(Collected data entries)

(* ===== verification/CrossPath.v ===== *)
(** * Merkle paths of cross-chain messages

    [MerkleLeafPath], [MerkleHashes] and [MerkleProve] of [merkle/merkle_hasher.go]: a path is built from the levels of the tree,
    pairing neighbours and keeping an odd last hash, while the root comes from the recursive [HashFullTreeWithLeafHash].
    The two trees agree, so that paths are accepted; and what is accepted is in the tree or exhibits a collision. *)

From S2P Require Import Prelude Codec Merkle MerkleTheory MerkleProof MerkleSpec LedgerTypes Decode LedgerCodec.

(** ** The code *)

Definition LEFT : byte := x00.
Definition RIGHT : byte := x01.
Definition MAX_SIZE : Z := 1024 * 1024.

(** [int(math.Ceil(math.Log2(float64(n))))]: [Log2] is exact on powers of two, and on the other numbers of leaves that
    [MAX_SIZE] allows the rounding error is far below the distance to the next integer. *)
Definition depth (n : Z) : Z := Z.log2_up n.

Fixpoint getIndex_loop (i : Z) (leaf : Uint256) (hashes : list Uint256) : Z :=
  match hashes with
  | [] => -1
  | v :: hashes => if bool_decide (v = leaf) then i else getIndex_loop (i + 1) leaf hashes
  end.
Definition getIndex (leaf : Uint256) (hashes : list Uint256) : Z := getIndex_loop 0 leaf hashes.

Section Path.
Context (sha256 : list byte -> Uint256).

Definition HashLeaf (data : list byte) : Uint256 := sha256 (x00 :: data).
Definition HashChildren (left right : Uint256) : Uint256 := sha256 (x01 :: left ++ right).

(** One level from the one below it. *)
Fixpoint next_level (level : list Uint256) : list Uint256 :=
  match level with
  | lhs :: rhs :: level => HashChildren lhs rhs :: next_level level
  | _ => level
  end.
(* ===== verification/Program.v ===== *)
(** * Signature programs

    [core/program/program.go]: the scripts that say which keys must sign ([verification script]) and carry the signatures
    ([invocation script]), with their parser; the signatures of [core/types/transaction.go], mutable transactions and the
    addresses of [core/types/address.go]. *)

From S2P Require Import Prelude Codec BigInt Merkle LedgerTypes.

Definition PUSH0 : Z := 0x00.
Definition PUSHBYTES1 : Z := 0x01.
Definition PUSHBYTES75 : Z := 0x4B.
Definition PUSHDATA1 : Z := 0x4C.
Definition PUSHDATA2 : Z := 0x4D.
Definition PUSHDATA4 : Z := 0x4E.
Definition PUSH1 : Z := 0x51.
Definition CHECKSIG : Z := 0xAC.
Definition CHECKMULTISIG : Z := 0xAE.
Definition MULTI_SIG_MAX_PUBKEY_SIZE : Z := 16.

Section Program.
Context {KP : Keypair}.

(** ** Building *)

Definition PushOpCode (op : Z) : ST ZeroCopySink unit := Sink.WriteByte (zb op).

Definition PushBytes (data : list byte) : ST ZeroCopySink unit :=
  if zlen data =? 0 then st_panic
  else
    do_ (if zlen data <=? PUSHBYTES75 + 1 - PUSHBYTES1 then Sink.WriteByte (zb (zlen data + PUSHBYTES1 - 1))
         else if zlen data <? 0x100 then do_ Sink.WriteByte (zb PUSHDATA1); Sink.WriteUint8 (zb (zlen data))
         else if zlen data <? 0x10000 then do_ Sink.WriteByte (zb PUSHDATA2); Sink.WriteUint16 (u16 (zlen data))
         else do_ Sink.WriteByte (zb PUSHDATA4); Sink.WriteUint32 (u32 (zlen data)));
    Sink.WriteBytes data.

Definition PushNum (num : Z) : ST ZeroCopySink unit :=
  if num =? 0 then PushOpCode PUSH0
  else if num <=? 16 then PushOpCode (u8 (u8 num - 1 + PUSH1))
  else PushBytes (BigIntToNeoBytes num).

Definition PushPubKey (pubkey : PublicKey) : ST ZeroCopySink unit := PushBytes (SerializePublicKey pubkey).

Definition EncodeSinglePubKeyProgramInto (pubkey : PublicKey) : ST ZeroCopySink unit :=
  do_ PushPubKey pubkey; PushOpCode CHECKSIG.

Definition multi_sig_ok (m n : Z) : bool := (1 <=? m) && (m <=? n) && (1 <? n) && (n <=? MULTI_SIG_MAX_PUBKEY_SIZE).

Definition EncodeMultiPubKeyProgramInto (pubkeys : list PublicKey) (m : Z) : ST ZeroCopySink unit :=
  if negb (multi_sig_ok m (zlen pubkeys)) then st_err "wrong multi-sig param"
  else
    let pubkeys := SortPublicKeys pubkeys in
    do_ PushNum (u16 m);
    do_ write_all PushPubKey pubkeys;
    do_ PushNum (u16 (zlen pubkeys));
    PushOpCode CHECKMULTISIG.

Definition EncodeParamProgramInto (sigs : list (list byte)) : ST ZeroCopySink unit := write_all PushBytes sigs.

(** [sink := common.ZeroCopySink{}]: a sink without a buffer. *)
Definition written_empty (w : ST ZeroCopySink unit) : res (list byte) := let* '(_, s) := w (mkSink [] 0) in Ok (Sink.Bytes s).

Definition ProgramFromPubKey (pubkey : PublicKey) : res (list byte) := written_empty (EncodeSinglePubKeyProgramInto pubkey).
Definition ProgramFromMultiPubKey (pubkeys : list PublicKey) (m : Z) : res (list byte) := written_empty (EncodeMultiPubKeyProgramInto pubkeys m).
Definition ProgramFromParams (sigs : list (list byte)) : res (list byte) := written (EncodeParamProgramInto sigs).

(** ** Parsing *)

Record ProgramInfo := mkInfo { PubKeys : list PublicKey; M : Z }.

Definition ReadOpCode : ST ZeroCopySource Z :=
  do '(code, eof) <- Source.NextByte; if eof : bool then st_err ErrUnexpectedEOF else st_ret (bz code).
Definition PeekOpCode : ST ZeroCopySource Z := do code <- ReadOpCode; do_ Source.BackUp 1; st_ret code.
Definition ExpectEOF : ST ZeroCopySource unit := fun self => if Source.Len self =? 0 then Ok ((), self) else Err "expected eof".

Definition ReadBytes : ST ZeroCopySource (list byte) :=
  do code <- ReadOpCode;
  do '(keylen, eof) <- (if code =? PUSHDATA4 then Source.NextUint32
                        else if code =? PUSHDATA2 then Source.NextUint16
                        else if code =? PUSHDATA1 then Source.NextUint8
                        else if (code <=? PUSHBYTES75) && (PUSHBYTES1 <=? code) then st_ret (code - PUSHBYTES1 + 1, false)
                        else st_err "unexpected opcode");
  if eof : bool then st_err ErrUnexpectedEOF
  else do '(buf, eof) <- Source.NextBytes keylen; if eof : bool then st_err ErrUnexpectedEOF else st_ret buf.

(** [int(code) - int(PUSH1) + 1] when it is one of 1 to 16. *)
Definition small_num (code : Z) : option Z :=
  let num := code - PUSH1 + 1 in if (1 <=? num) && (num <=? 16) then Some num else None.

Definition ReadNum : ST ZeroCopySource Z :=
  do code <- PeekOpCode;
  if code =? PUSH0 then do_ ReadOpCode; st_ret 0
  else match small_num code with
       | Some num => do_ ReadOpCode; st_ret num
       | None =>
           do buff <- ReadBytes;
           let num := s64 (BigIntFromNeoBytes buff) in
           if (2 ^ 16 - 1 <? num) || (num <=? 16) then st_err "num not in range (16, MaxUint16]" else st_ret num
       end.

Definition key_of (buf : list byte) : ST ZeroCopySource PublicKey :=
  match DeserializePublicKey buf with Some k => st_ret k | None => st_err "deserializing public key failed" end.
Definition ReadPubKey : ST ZeroCopySource PublicKey := do buf <- ReadBytes; key_of buf.

(** The elements up to [CHECKMULTISIG]; each takes at least a byte. *)
Fixpoint read_elements (fuel : nat) : ST ZeroCopySource (list (list byte)) :=
  match fuel with
  | O => st_panic
  | S f =>
      do code <- PeekOpCode;
      if code =? CHECKMULTISIG then do_ ReadOpCode; st_ret []
      else
        do buff <- (if code =? PUSH0 then do_ ReadOpCode; st_ret (BigIntToNeoBytes 0)
                    else match small_num code with
                         | Some num => do_ ReadOpCode; st_ret (BigIntToNeoBytes num)
                         | None => ReadBytes
                         end);
        do l <- read_elements f; st_ret (buff :: l)
  end.

Fixpoint keys_of (l : list (list byte)) : ST ZeroCopySource (list PublicKey) :=
  match l with [] => st_ret [] | b :: l => do k <- key_of b; do ks <- keys_of l; st_ret (k :: ks) end.

Definition parse_single : ST ZeroCopySource ProgramInfo :=
  do pubkey <- ReadPubKey; do_ ExpectEOF; st_ret (mkInfo [pubkey] 1).

Definition parse_multi (fuel : nat) : ST ZeroCopySource ProgramInfo :=
  do m <- ReadNum;
  do keys <- read_list ReadPubKey m;
  do buffers <- read_elements fuel;
  do_ ExpectEOF;
  match rev buffers with
  | [] => st_err "missing pubkey length"
  | last :: before =>
      let n := s64 (big_SetBytes last) in
      do more <- keys_of (rev before);
      let keys := keys ++ more in
      if negb (zlen keys =? n) then st_err "number of pubkeys unmarched"
      else if negb (multi_sig_ok m n) then st_err "wrong multi-sig param"
      else st_ret (mkInfo keys m)
  end.

(** Runs a parser on a whole program. *)
Definition parsed {A} (r : ST ZeroCopySource A) (prog : list byte) : res A := let* '(a, _) := r (NewZeroCopySource prog) in Ok a.

Definition GetProgramInfo (program : list byte) : res ProgramInfo :=
  if zlen program <=? 2 then Err "wrong program"
  else
    let end_ := bz (List.last program x00) in
    if end_ =? CHECKSIG then parsed parse_single (take (length program - 1) program)
    else if end_ =? CHECKMULTISIG then parsed (parse_multi (S (length program))) program
    else Err "unsupported program".

Fixpoint read_params (fuel : nat) : ST ZeroCopySource (list (list byte)) :=
  match fuel with
  | O => st_panic
  | S f => do self <- st_get;
           if Source.Len self =? 0 then st_ret [] else do sig <- ReadBytes; do l <- read_params f; st_ret (sig :: l)
  end.
Definition GetParamInfo (program : list byte) : res (list (list byte)) := parsed (read_params (S (length program))) program.

(** ** Signatures and addresses *)

Record Sig := mkSigT { s_SigData : list (list byte); s_PubKeys : list PublicKey; s_M : Z }.

Definition verification_script (self : Sig) : res (list byte) :=
  match s_PubKeys self with
  | [] => Err "no pubkeys in sig"
  | [k] => ProgramFromPubKey k
  | ks => ProgramFromMultiPubKey ks (s_M self)
  end.

Definition GetRawSig (self : Sig) : res RawSig :=
  let* invocationScript := ProgramFromParams (s_SigData self) in
  let* verificationScript := verification_script self in
  Ok (mkRawSig invocationScript verificationScript).

Definition GetSig (self : RawSig) : res Sig :=
  let* sigs := GetParamInfo (Invoke self) in
  let* info := GetProgramInfo (Verify self) in
  Ok (mkSigT sigs (PubKeys info) (M info)).

Definition encode_keys (self : Sig) : ST ZeroCopySink unit :=
  match s_PubKeys self with
  | [] => st_err "no pubkeys in sig"
  | [k] => EncodeSinglePubKeyProgramInto k
  | ks => EncodeMultiPubKeyProgramInto ks (s_M self)
  end.

(** Both scripts are encoded into a sink [temp] first, which is reset between them. *)
Definition Sig_Serialization (self : Sig) : ST ZeroCopySink unit :=
  do temp <- st_lift (let* '(_, t) := EncodeParamProgramInto (s_SigData self) (Sink.NewZeroCopySink None) in Ok t);
  do_ Sink.WriteVarBytes (Sink.Bytes temp);
  do temp <- st_lift (let* '(_, t) := (do_ Sink.Reset; encode_keys self) temp in Ok t);
  do_ Sink.WriteVarBytes (Sink.Bytes temp);
  st_ret ().

Context {HH : Hashes}.

Definition AddressFromPubKey (pubkey : PublicKey) : res (list byte) :=
  let* prog := ProgramFromPubKey pubkey in Ok (AddressFromVmCode prog).
Definition AddressFromMultiPubKeys (pubkeys : list PublicKey) (m : Z) : res (list byte) :=
  if negb (multi_sig_ok m (zlen pubkeys)) then Err "wrong multi-sig param"
  else let* prog := ProgramFromMultiPubKey pubkeys m in Ok (AddressFromVmCode prog).
Definition AddressFromBookkeepers (bookkeepers : list PublicKey) : res (list byte) :=
  match bookkeepers with
  | [k] => AddressFromPubKey k
  | _ => AddressFromMultiPubKeys bookkeepers (zlen bookkeepers - (zlen bookkeepers - 1) ÷ 3)
  end.

(** ** Mutable transactions *)

Record MutableTransaction := mkMutable { m_body : TxBody; m_Sigs : list Sig }.

Definition mutable_serialize (tx : MutableTransaction) : ST ZeroCopySink unit :=
  do_ Tx.serializeUnsigned (m_body tx);
  do_ Sink.WriteVarUint (zlen (m_Sigs tx));
  write_all Sig_Serialization (m_Sigs tx).

Definition IntoImmutable (self : MutableTransaction) : res Transaction :=
  let* raw := written (mutable_serialize self) in Tx.TransactionFromRawBytes raw.

Definition mutable_Hash (self : MutableTransaction) : res Merkle.Uint256 :=
  match IntoImmutable self with Ok tx => Ok (Tx.Hash tx) | Err _ => Ok Merkle.EMPTY_HASH | Panic => Panic end.

(** An error leaves no addresses. *)
Fixpoint signature_addresses (l : list Sig) : res (list (list byte)) :=
  match l with
  | [] => Ok []
  | sig :: l =>
      let* a := (if zlen (s_PubKeys sig) =? 1 then match s_PubKeys sig with k :: _ => AddressFromPubKey k | [] => Panic end
                 else AddressFromMultiPubKeys (s_PubKeys sig) (s_M sig)) in
      let* addrs := signature_addresses l in Ok (a :: addrs)
  end.
Definition mutable_GetSignatureAddresses (self : MutableTransaction) : res (list (list byte)) :=
  match signature_addresses (m_Sigs self) with Err _ => Ok [] | r => r end.

Fixpoint get_sigs (l : list RawSig) : res (list Sig) :=
  match l with [] => Ok [] | raw :: l => let* sig := GetSig raw in let* sigs := get_sigs l in Ok (sig :: sigs) end.
Definition IntoMutable (tx : Transaction) : res MutableTransaction :=
  let* sigs := get_sigs (Sigs tx) in Ok (mkMutable (t_body tx) sigs).

End Program.
Lemma GetProgramInfo_script s : sig_good s -> GetProgramInfo (script_wire s) = Ok (mkInfo (s_PubKeys (canon_sig s)) (s_M (canon_sig s))).
Proof.
  intros H. unfold script_wire, canon_sig. destruct (sig_cases s H) as [[k ->]|(k & k' & l & -> & Hm)]; [apply GetProgramInfo_single|].
  cbn [s_PubKeys s_M]. apply GetProgramInfo_multi. rewrite zlen_sorted. exact Hm.
Qed.

Lemma canon_data s : s_SigData (canon_sig s) = s_SigData s.
Proof. unfold canon_sig. destruct (s_PubKeys s) as [|k [|k' l]]; reflexivity. Qed.

Lemma GetSig_raw_of s : sig_good s -> zlen (flat_map push_wire (s_SigData s)) < 2 ^ 63 -> GetSig (raw_of s) = Ok (canon_sig s).
Proof.
  intros H Hl. unfold GetSig, raw_of. cbn [Invoke Verify]. rewrite GetParamInfo_pushes by (auto; apply (sg_data _ H)). cbn [res_bind].
  rewrite GetProgramInfo_script by exact H. cbn [res_bind PubKeys M]. rewrite <- (canon_data s). destruct (canon_sig s). reflexivity.
Qed.
Lemma check_sig_no_panic hash raw : zlen (Invoke raw) < 2 ^ 63 /\ zlen (Verify raw) < 2 ^ 63 -> check_sig hash raw <> Panic.
Proof.
  intros [Hi Hv]. unfold check_sig. apply res_np_bind; [apply GetSig_no_panic; assumption|]. intros sig _. cbv zeta.
  destruct (_ || _) eqn:Eg; [discriminate|]. apply orb_false_elim in Eg as [Eg Hm]. apply orb_false_elim in Eg as [Eg _]. apply orb_false_elim in Eg as [_ Hs].
  destruct (Z.eqb_spec (zlen (s_PubKeys sig)) 1) as [Hk|_].
  - destruct (s_PubKeys sig) as [|k ks]; [discriminate Hk|]. destruct (s_SigData sig) as [|d ds]; [rewrite zlen_nil in Hs; lia|]. rewrite address_single.
    unfold Verify_sig. repeat case_match; discriminate.
  - apply res_np_bind; [unfold VerifyMultiSignature; case_match; [discriminate | apply multi_loop_no_panic] | intros _ _; apply address_multi_no_panic].
Qed.

Lemma VerifyTransaction_no_panic tx : checkable tx -> VerifyTransaction tx <> Panic.
Proof.
  intros [Hs Hp]. assert (Hc : forall l acc, Forall (fun raw => zlen (Invoke raw) < 2 ^ 63 /\ zlen (Verify raw) < 2 ^ 63) l -> check_sigs (Tx.Hash tx) l acc <> Panic).
  { induction l as [|raw l IH]; intros acc Hl; [discriminate|]. inversion Hl; subst. cbn [check_sigs]. apply res_np_bind; [apply check_sig_no_panic; assumption | intros a _; apply IH; assumption]. }
  assert (Hsig : checkTransactionSignatures tx <> Panic).
  { unfold checkTransactionSignatures. apply res_np_bind; [apply np_guard|]. intros _ _. apply res_np_bind; [apply Hc, Hs | intros address _; destruct (bool_decide _); discriminate]. }
  unfold VerifyTransaction. destruct (checkTransactionSignatures tx) as [t| |] eqn:E; [|discriminate | contradiction].
  assert (Hb : t_body t = t_body tx).
  { unfold checkTransactionSignatures in E. apply res_bind_Ok in E as (? & _ & E). apply res_bind_Ok in E as (? & _ & E). destruct (bool_decide _); [injection E as <-; reflexivity | discriminate]. }
  unfold checkTransactionPayload. rewrite Hb. destruct (Payload_ (t_body tx)) as [|deploy]; [discriminate|]. destruct (Payload.VmType deploy) as [ty| |]; [|discriminate | contradiction].
  cbn [res_bind]. destruct (ty =? _); [|discriminate]. unfold guard. destruct (ReadWasmModule _); discriminate.
Qed.

(** A decoded transaction is checkable. *)
Lemma decoded_checkable tx : tx_ok tx -> checkable tx.
Proof.
  intros H. split.
  - apply Forall_forall. intros raw Hr. pose proof (to_size _ H) as Hz. rewrite (to_raw _ H) in Hz. unfold tx_wire in Hz. rewrite !zlen_app in Hz.
    assert (Hp : zlen (sig_wire raw) <= zlen (flat_map sig_wire (Sigs tx))).
    { clear -Hr. induction (Sigs tx) as [|r l IH]; [inversion Hr|]. cbn [flat_map]. rewrite zlen_app. pose proof (zlen_nonneg (flat_map sig_wire l)). pose proof (zlen_nonneg (sig_wire r)).
      apply elem_of_cons in Hr as [->|Hr]; [lia | specialize (IH Hr); lia]. }
    set (all := flat_map sig_wire (Sigs tx)) in *. unfold sig_wire in Hp. rewrite zlen_app in Hp. pose proof (enc_varbytes_length (Invoke raw)). pose proof (enc_varbytes_length (Verify raw)).
    pose proof (zlen_nonneg (body_wire (t_body tx))). pose proof (zlen_nonneg (enc_varuint (zlen (Sigs tx)))). pose proof (zlen_nonneg (Invoke raw)). pose proof (zlen_nonneg (Verify raw)).
    unfold Tx.MAX_TX_SIZE in Hz. lia.
  - destruct (Payload_ (t_body tx)) as [|d] eqn:E; [exact I|]. pose proof (bo_payload _ (to_body _ H)) as Hp. rewrite E in Hp.
    destruct Hp as [_ Hp]. unfold deploy_ok, Payload.validateDeployCode in Hp. apply res_bind_Ok in Hp as (u & _ & Hp). apply res_bind_Ok in Hp as (ty & -> & _). discriminate.
Qed.

(** ** Blocks *)

(** [b], of a height other than 0, follows the header [prev] at [hash]: next height, later, by the
    bookkeepers that [prev] has announced, of whom [n - (n - 1) / 3] have signed. *)
Definition follows (prev : Header) (hash : Uint256) (b : Block) : Prop :=
  let h := b_Header b in let n := zlen (Bookkeepers h) in
  Height h = u32 (Height prev + 1) /\ Timestamp prev < Timestamp h /\ AddressFromBookkeepers (Bookkeepers h) = Ok (NextBookkeeper prev) /\
  signed_by hash (Bookkeepers h) (n - (n - 1) ÷ 3) (SigData h).

Lemma verify_txs_Ok txs : verify_txs txs = Ok () <-> Forall (fun tx => exists tx', VerifyTransaction tx = Ok (ErrNoError, tx')) txs.
Proof.
  induction txs as [|tx txs IH]; cbn; [split; auto|]. rewrite Forall_cons, <- IH. destruct (VerifyTransaction tx) as [[e tx']| |]; cbn [res_bind].
  - unfold guard. destruct (Z.eqb_spec e ErrNoError) as [->|Hne]; cbn [res_bind]; [split; [intros ->; eauto | intros [_ ->]; reflexivity]|].
    split; [discriminate|]. intros [[t [= ? ?]] _]. contradiction.
  - split; [discriminate | intros [[t [=]] _]].
  - split; [discriminate | intros [[t [=]] _]].
Qed.

Lemma b_Hash_same b hash b' : b_Hash b = Ok (hash, b') ->
  Height (b_Header b') = Height (b_Header b) /\ Timestamp (b_Header b') = Timestamp (b_Header b) /\
  Bookkeepers (b_Header b') = Bookkeepers (b_Header b) /\ Transactions b' = Transactions b.
Proof.
  unfold b_Hash, h_Hash. destruct (h_hash (b_Header b)); cbn [res_bind]; [intros [= _ <-]; auto|].
  destruct (written _) as [w| |]; cbn [res_bind]; try discriminate. intros [= _ <-]. auto.
Qed.

Lemma VerifyHeader_Ok h prev : Height h <> 0 -> VerifyHeader h (Some prev) = Ok () <->
  Height h = u32 (Height prev + 1) /\ Timestamp prev < Timestamp h /\ AddressFromBookkeepers (Bookkeepers h) = Ok (NextBookkeeper prev).
Proof.
  intros Hz. unfold VerifyHeader. rewrite (proj2 (Z.eqb_neq _ 0)) by exact Hz. unfold guard.
  destruct (Z.eqb_spec (u32 (Height prev + 1)) (Height h)) as [E1|E1]; cbn [res_bind]; [|split; [discriminate | intros (E & _); congruence]].
  destruct (Z.leb_spec (Timestamp h) (Timestamp prev)) as [E2|E2]; cbn [negb res_bind]; [split; [discriminate | lia]|].
  destruct (AddressFromBookkeepers (Bookkeepers h)) as [a| |]; cbn [res_bind]; [|split; [discriminate | intros (_ & _ & [=])] ..].
  destruct (bool_decide_reflect (NextBookkeeper prev = a)) as [->|Hn]; [split; auto|]. split; [discriminate|]. intros (_ & _ & [= ->]). contradiction.
Qed.

End Spec.

(** ** A concrete chain of two blocks *)

Module ValidationExample.
(** A signature is the key that made it. *)
#[export] Instance key_signatures : SigLib :=
  {| Signature := list byte; s_Deserialize := Some; s_Verify := fun (k : @PublicKey byte_keys) _ s => bool_decide (s = [k]); ReadWasmModule := fun _ => true |}.

Definition or_nil (r : res (list byte)) : list byte := match r with Ok l => l | _ => [] end.
Definition payer : list byte := or_nil (AddressFromPubKey (x07 : @PublicKey byte_keys)).
Definition payer_sig : RawSig := match GetRawSig (mkSigT [[x07]] [x07 : @PublicKey byte_keys] 1) with Ok r => r | _ => mkRawSig [] [] end.
Definition paid_tx : Transaction :=
  mkTx (mkBody x00 (zb Tx.InvokeNeo) 0 500 20000 payer (PInvoke (mkInvoke []))) [payer_sig] [] (repeat x0a 32) [] true.
Definition keepers : list (@PublicKey byte_keys) := [x01; x02; x03; x04].
Definition prev_header : Header := mkHeader 0 (repeat x00 32) (repeat x00 32) (repeat x00 32) 100 0 0 [] (or_nil (AddressFromBookkeepers keepers)) [] [] None.
Definition next_header : Header := mkHeader 0 (repeat x00 32) (repeat x00 32) (repeat x00 32) 101 1 0 [] [] keepers [[x04]; [x01]; [x02]] (Some (repeat x0b 32)).
Definition next_block : Block := mkBlock next_header [paid_tx].
End ValidationExample.

Import ValidationExample.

Task directions:
Look for the string "repeat" in the data above and return every line that has it.

Problem solution:
    unfold Verify_sig. repeat case_match; discriminate.
  mkTx (mkBody x00 (zb Tx.InvokeNeo) 0 500 20000 payer (PInvoke (mkInvoke []))) [payer_sig] [] (repeat x0a 32) [] true.
Definition prev_header : Header := mkHeader 0 (repeat x00 32) (repeat x00 32) (repeat x00 32) 100 0 0 [] (or_nil (AddressFromBookkeepers keepers)) [] [] None.
Definition next_header : Header := mkHeader 0 (repeat x00 32) (repeat x00 32) (repeat x00 32) 101 1 0 [] [] keepers [[x04]; [x01]; [x02]] (Some (repeat x0b 32)).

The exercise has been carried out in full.